Going through the data below, copy out each line where the word "mkPlane" shows up.

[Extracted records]

++++++

(** * Dodecahedron.c: half-space extraction and slab ray casting

    A shallow embedding of [src/Dodecahedron.c].  The program computes with
    C [double]s and [int]s.  Every function of the source is written once,
    over an interface [Double] that lists the arithmetic the source uses.

    - [Binary64] interprets the interface as IEEE 754 binary64 with
      round-to-nearest-even, through the kernel's primitive floats.  This
      is what the compiled program computes (each operation rounded on its
      own, no fused multiply-add), and the statements about the program
      are statements about this interpretation.
    - [Exact] interprets it as the real numbers, an arithmetic in which no
      operation rounds.  Some facts of the control flow are stated there
      as well, next to their binary64 versions.

    What depends on the control flow alone is proved once, for every
    interpretation.  What depends on the arithmetic is proved for
    [Binary64]: by evaluation at the inputs of [main], and for all inputs
    from the specification of the operations ([SpecFloat]): rounding is
    monotone, it keeps signs, the comparison is a total order on the
    numbers, the magnitude of a sum or a product is bounded by that of its
    operands, and each operation moves the real result by at most a unit
    in the last place.  Where the source calls [cos] and [sin] of [math.h],
    the functions are parameters, and what a statement needs of them is a
    hypothesis.

    C arrays are maps from an index to a value; an [int] is a [Z].  The
    counters of the source never leave the range of [int]: [count] stays
    below [maxPlanes] before it is incremented, and a loop index stays below
    its bound. *)

From Stdlib Require Import ZArith List Bool Lia FinFun.
From Stdlib Require Import Floats.
From Stdlib Require Import Reals Lra Ring.
From Stdlib Require Import QArith Qabs.
Import ListNotations.

(** ** The arithmetic of the source *)

Class Double (num : Type) : Type := {
  fadd : num -> num -> num;
  fsub : num -> num -> num;
  fmul : num -> num -> num;
  fdiv : num -> num -> num;
  fneg : num -> num;
  (** [sqrt] and [fabs] of [math.h] *)
  fsqrt : num -> num;
  fabs : num -> num;
  (** [a < b] and [a <= b] *)
  flt : num -> num -> bool;
  fle : num -> num -> bool;
  (** conversion of an [int] to [double] *)
  of_int : Z -> num;
  (** the cast [(int) x]: truncation towards zero; [None] when the value
      does not fit an [int], where C leaves the behaviour undefined *)
  to_int : num -> option Z;
  (** the literals of the source that are not integers *)
  lit_1e_6 : num;
  lit_1e_3 : num;
  lit_0_5 : num
}.

Declare Scope dbl_scope.
Delimit Scope dbl_scope with D.
Infix "+" := fadd : dbl_scope.
Infix "-" := fsub : dbl_scope.
Infix "*" := fmul : dbl_scope.
Infix "/" := fdiv : dbl_scope.
Notation "- x" := (fneg x) : dbl_scope.
Infix "<?" := flt : dbl_scope.
Infix "<=?" := fle : dbl_scope.
Notation "x >? y" := (flt y x) (only parsing) : dbl_scope.
Notation "x >=? y" := (fle y x) (only parsing) : dbl_scope.

(** C arrays: [a i] is [a[i]]. *)
Definition array (T : Type) : Type := Z -> T.

Definition upd {T : Type} (a : array T) (i : Z) (x : T) : array T :=
  fun j => if Z.eqb j i then x else a j.

Definition of_list {T : Type} (dflt : T) (l : list T) : array T :=
  fun i => if Z.ltb i 0 then dflt else nth (Z.to_nat i) l dflt.

(** The values [lo, lo+1, ..., hi-1] of a loop
    [for (int i = lo; i < hi; i++)], in order. *)
Definition range (lo hi : Z) : list Z :=
  map (fun n => (lo + Z.of_nat n)%Z) (seq 0 (Z.to_nat (hi - lo))).

Definition INT_MIN : Z := (- 2 ^ 31)%Z.
Definition INT_MAX : Z := (2 ^ 31 - 1)%Z.

Section Program.

Context {num : Type} {D : Double num}.
Local Open Scope dbl_scope.

Definition WINDOW_WIDTH : Z := 800.
Definition WINDOW_HEIGHT : Z := 600.
Definition NUM_VERTICES : Z := 20.
Definition TOL : num := lit_1e_6.
Definition MAX_PLANES : Z := 30.

Record Vec3 : Type := mkVec3 { vx : num; vy : num; vz : num }.

Record Plane : Type := mkPlane { pn : Vec3; pd : num }.

Definition phi : num := (of_int 1 + fsqrt (of_int 5)) / of_int 2.
Definition invphi : num := of_int 1 / phi.

Definition baseVertices : list Vec3 :=
  let i := of_int in
  [ mkVec3 (i (-1)%Z) (i (-1)%Z) (i (-1)%Z); mkVec3 (i (-1)%Z) (i (-1)%Z) (i 1%Z);
    mkVec3 (i (-1)%Z) (i 1%Z) (i (-1)%Z);    mkVec3 (i (-1)%Z) (i 1%Z) (i 1%Z);
    mkVec3 (i 1%Z) (i (-1)%Z) (i (-1)%Z);    mkVec3 (i 1%Z) (i (-1)%Z) (i 1%Z);
    mkVec3 (i 1%Z) (i 1%Z) (i (-1)%Z);       mkVec3 (i 1%Z) (i 1%Z) (i 1%Z);
    mkVec3 (i 0%Z) (- invphi) (- phi);       mkVec3 (i 0%Z) (- invphi) phi;
    mkVec3 (i 0%Z) invphi (- phi);           mkVec3 (i 0%Z) invphi phi;
    mkVec3 (- phi) (i 0%Z) (- invphi);       mkVec3 (- phi) (i 0%Z) invphi;
    mkVec3 phi (i 0%Z) (- invphi);           mkVec3 phi (i 0%Z) invphi;
    mkVec3 (- invphi) (- phi) (i 0%Z);       mkVec3 (- invphi) phi (i 0%Z);
    mkVec3 invphi (- phi) (i 0%Z);           mkVec3 invphi phi (i 0%Z) ].

(** *** Vector math *)

Definition dot (a b : Vec3) : num :=
  vx a * vx b + vy a * vy b + vz a * vz b.

Definition cross (a b : Vec3) : Vec3 :=
  mkVec3 (vy a * vz b - vz a * vy b)
         (vz a * vx b - vx a * vz b)
         (vx a * vy b - vy a * vx b).

Definition length (v : Vec3) : num := fsqrt (dot v v).

Definition normalize (v : Vec3) : Vec3 :=
  let len := length v in
  if len <? TOL then v
  else mkVec3 (vx v / len) (vy v / len) (vz v / len).

Definition add (a b : Vec3) : Vec3 :=
  mkVec3 (vx a + vx b) (vy a + vy b) (vz a + vz b).

Definition subtract (a b : Vec3) : Vec3 :=
  mkVec3 (vx a - vx b) (vy a - vy b) (vz a - vz b).

Definition scale (v : Vec3) (s : num) : Vec3 :=
  mkVec3 (vx v * s) (vy v * s) (vz v * s).

(** [cos] and [sin] come from [math.h]; they are parameters of [rotate]. *)
Section Rotation.

Variables cos sin : num -> num.

Definition rotate (v : Vec3) (angle : num) : Vec3 :=
  let cosA := cos angle in
  let sinA := sin angle in
  let x := cosA * vx v + sinA * vz v in
  let z := (- sinA) * vx v + cosA * vz v in
  let y := vy v in
  let cosB := cos (angle * lit_0_5) in
  let sinB := sin (angle * lit_0_5) in
  let y2 := cosB * y - sinB * z in
  let z2 := sinB * y + cosB * z in
  mkVec3 x y2 z2.

(** The loop of [main] that fills [rotatedPlanes] from [basePlanes]. *)
Definition rotatePlanes (basePlanes : array Plane) (numPlanes : Z)
    (angle : num) (rotatedPlanes : array Plane) : array Plane :=
  fold_left
    (fun rotated i =>
       upd rotated i (mkPlane (rotate (pn (basePlanes i)) angle)
                              (pd (basePlanes i))))
    (range 0 numPlanes) rotatedPlanes.

End Rotation.

(** The loop of [main] that fills [scaledVertices]. *)
Definition modelScale : num := lit_0_5.

Definition scaledVertices : list Vec3 :=
  map (fun v => scale v modelScale) baseVertices.

(** *** The half-space extractor *)

(** The loop over [m]: the flags [(allBelow, allAbove)]. *)
Definition sideFlags (vertices : array Vec3) (numVertices : Z)
    (n : Vec3) (d : num) : bool * bool :=
  fold_left
    (fun flags m =>
       let side := dot n (vertices m) - d in
       let allBelow := if side >? TOL then false else fst flags in
       let allAbove := if side <? - TOL then false else snd flags in
       (allBelow, allAbove))
    (range 0 numVertices) (true, true).

(** The test of the duplicate scan, for the accepted plane [q] and the
    candidate [(n, d)]. *)
Definition isDuplicate (q : Plane) (n : Vec3) (d : num) : bool :=
  (fabs (dot (pn q) n - of_int 1) <? lit_1e_3)
  && (fabs (pd q - d) <? lit_1e_3).

(** The state of [computeBasePlanes]: the array [planes] and [count]. *)
Definition extractor : Type := (array Plane * Z)%type.

(** No two of the [count] planes of a state pass the duplicate test: with
    the earlier plane in the place of the accepted one, as the scan
    compares them, and for any two distinct planes in either place. *)
Definition noDuplicatesInOrder (st : extractor) : Prop :=
  forall p q, (0 <= p < q)%Z -> (q < snd st)%Z ->
    isDuplicate (fst st p) (pn (fst st q)) (pd (fst st q)) = false.

Definition noDuplicates (st : extractor) : Prop :=
  forall p q, (0 <= p < snd st)%Z -> (0 <= q < snd st)%Z -> p <> q ->
    isDuplicate (fst st p) (pn (fst st q)) (pd (fst st q)) = false.

(** The body of the innermost loop, for one triple [i < j < k]. *)
Definition tryTriple (vertices : array Vec3) (numVertices maxPlanes : Z)
    (i j k : Z) (st : extractor) : extractor :=
  let (planes, count) := st in
  let v1 := subtract (vertices j) (vertices i) in
  let v2 := subtract (vertices k) (vertices i) in
  let n := cross v1 v2 in
  if length n <? TOL then st
  else
    let n := normalize n in
    let d := dot n (vertices i) in
    let (allBelow, allAbove) := sideFlags vertices numVertices n d in
    if negb (allBelow || allAbove) then st
    else
      let n' := if allAbove then scale n (of_int (-1)) else n in
      let d' := if allAbove then - d else d in
      let duplicate :=
        existsb (fun p => isDuplicate (planes p) n' d') (range 0 count) in
      if negb duplicate && Z.ltb count maxPlanes
      then (upd planes count (mkPlane n' d'), (count + 1)%Z)
      else st.

Definition computeBasePlanes (vertices : array Vec3) (numVertices : Z)
    (planes : array Plane) (maxPlanes : Z) : extractor :=
  fold_left
    (fun st i =>
       fold_left
         (fun st j =>
            fold_left
              (fun st k => tryTriple vertices numVertices maxPlanes i j k st)
              (range (j + 1) numVertices) st)
         (range (i + 1) numVertices) st)
    (range 0 numVertices) (planes, 0%Z).

(** The call of [main]: the extractor on the 20 scaled vertices, with the
    array [basePlanes] of [MAX_PLANES] entries. *)
Definition mainBasePlanes (basePlanes : array Plane) : extractor :=
  computeBasePlanes
    (of_list (mkVec3 (of_int 0) (of_int 0) (of_int 0)) scaledVertices)
    NUM_VERTICES basePlanes MAX_PLANES.

(** *** The ray tracer: the body of the pixel loops of [main] *)

Definition camPos : Vec3 := mkVec3 (of_int 0) (of_int 0) (of_int (-5)).
Definition scaleFactor : num := of_int 300.
Definition halfWidth : num := of_int WINDOW_WIDTH / of_int 2.
Definition halfHeight : num := of_int WINDOW_HEIGHT / of_int 2.
Definition lightDir : Vec3 :=
  normalize (mkVec3 (of_int 1) (of_int 1) (of_int (-1))).

Definition rayDir (x y : Z) : Vec3 :=
  let u := (of_int x - halfWidth) / scaleFactor in
  let v := (halfHeight - of_int y) / scaleFactor in
  normalize (mkVec3 u v (of_int 5)).

(** The literal [1e9]; it is an integer that fits an [int] and a [double]. *)
Definition lit_1e9 : num := of_int 1000000000.

(** The variables of the slab loop. *)
Record slab : Type := mkSlab {
  tNear : num;
  tFar : num;
  activePlaneIndex : Z
}.

Definition slabInit : slab := mkSlab (- lit_1e9) lit_1e9 (-1).

(** The crossing parameter of the ray from [camPos] with plane [q]. *)
Definition denomOf (q : Plane) (dir : Vec3) : num := dot (pn q) dir.
Definition crossing (q : Plane) (dir : Vec3) : num :=
  (pd q - dot (pn q) camPos) / denomOf q dir.

(** One iteration of the loop over the planes. *)
Definition slabStep (planes : array Plane) (dir : Vec3) (s : slab) (i : Z)
    : slab :=
  let denom := denomOf (planes i) dir in
  if fabs denom <? TOL then s
  else
    let t := crossing (planes i) dir in
    if denom <? of_int 0 then
      if t >? tNear s then mkSlab t (tFar s) i else s
    else
      if t <? tFar s then mkSlab (tNear s) t (activePlaneIndex s) else s.

Definition slabLoop (planes : array Plane) (numPlanes : Z) (dir : Vec3)
    : slab :=
  fold_left (slabStep planes dir) (range 0 numPlanes) slabInit.

(** [tNear > tFar || tFar < 0] *)
Definition missed (s : slab) : bool :=
  (tNear s >? tFar s) || (tFar s <? of_int 0).

Definition BACKGROUND : Z := 0x00FF00.

Definition tHit (s : slab) : num :=
  if tNear s >=? of_int 0 then tNear s else tFar s.

Definition hitPoint (dir : Vec3) (s : slab) : Vec3 :=
  add camPos (scale dir (tHit s)).

Definition fallbackNormal : Vec3 := mkVec3 (of_int 0) (of_int 0) (of_int 1).

Definition surfNormal (planes : array Plane) (s : slab) : Vec3 :=
  if Z.leb 0 (activePlaneIndex s) then pn (planes (activePlaneIndex s))
  else fallbackNormal.

(** [diff], after [if (diff < 0) diff = 0]. *)
Definition diffuse (normal : Vec3) : num :=
  let diff := dot normal lightDir in
  if diff <? of_int 0 then of_int 0 else diff.

(** [c], after [if (c > 255) c = 255]; [None] when the cast is undefined. *)
Definition intensity (normal : Vec3) : option Z :=
  match to_int (diffuse normal * of_int 255) with
  | Some c => Some (if Z.ltb 255 c then 255%Z else c)
  | None => None
  end.

(** [0x000000 | (c << 16) | (c << 8) | c], stored in a [uint32_t]. *)
Definition packColor (c : Z) : Z :=
  (Z.lor (Z.lor (Z.lor 0 (Z.shiftl c 16)) (Z.shiftl c 8)) c mod 2 ^ 32)%Z.

(** The value written to [pixels[y * WINDOW_WIDTH + x]] for the ray [dir]. *)
Definition tracePixel (planes : array Plane) (numPlanes : Z) (dir : Vec3)
    : option Z :=
  let s := slabLoop planes numPlanes dir in
  if missed s then Some BACKGROUND
  else
    match intensity (surfNormal planes s) with
    | Some c => Some (packColor c)
    | None => None
    end.

Definition renderPixel (planes : array Plane) (numPlanes : Z) (x y : Z)
    : option Z :=
  tracePixel planes numPlanes (rayDir x y).

(** What [activePlaneIndex] records during the slab loop: either nothing,
    and [tNear] still has its initial value, or the index of a plane that
    the ray enters and whose crossing parameter is [tNear]. *)
Definition entering (planes : array Plane) (numPlanes : Z) (dir : Vec3)
    (s : slab) : Prop :=
  (activePlaneIndex s = (-1)%Z /\ tNear s = - lit_1e9)
  \/ ((0 <= activePlaneIndex s < numPlanes)%Z
      /\ (fabs (denomOf (planes (activePlaneIndex s)) dir) <? TOL) = false
      /\ (denomOf (planes (activePlaneIndex s)) dir <? of_int 0) = true
      /\ tNear s = crossing (planes (activePlaneIndex s)) dir).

++++++

## The answer
Record Plane : Type := mkPlane { pn : Vec3; pd : num }.
       upd rotated i (mkPlane (rotate (pn (basePlanes i)) angle)
      then (upd planes count (mkPlane n' d'), (count + 1)%Z)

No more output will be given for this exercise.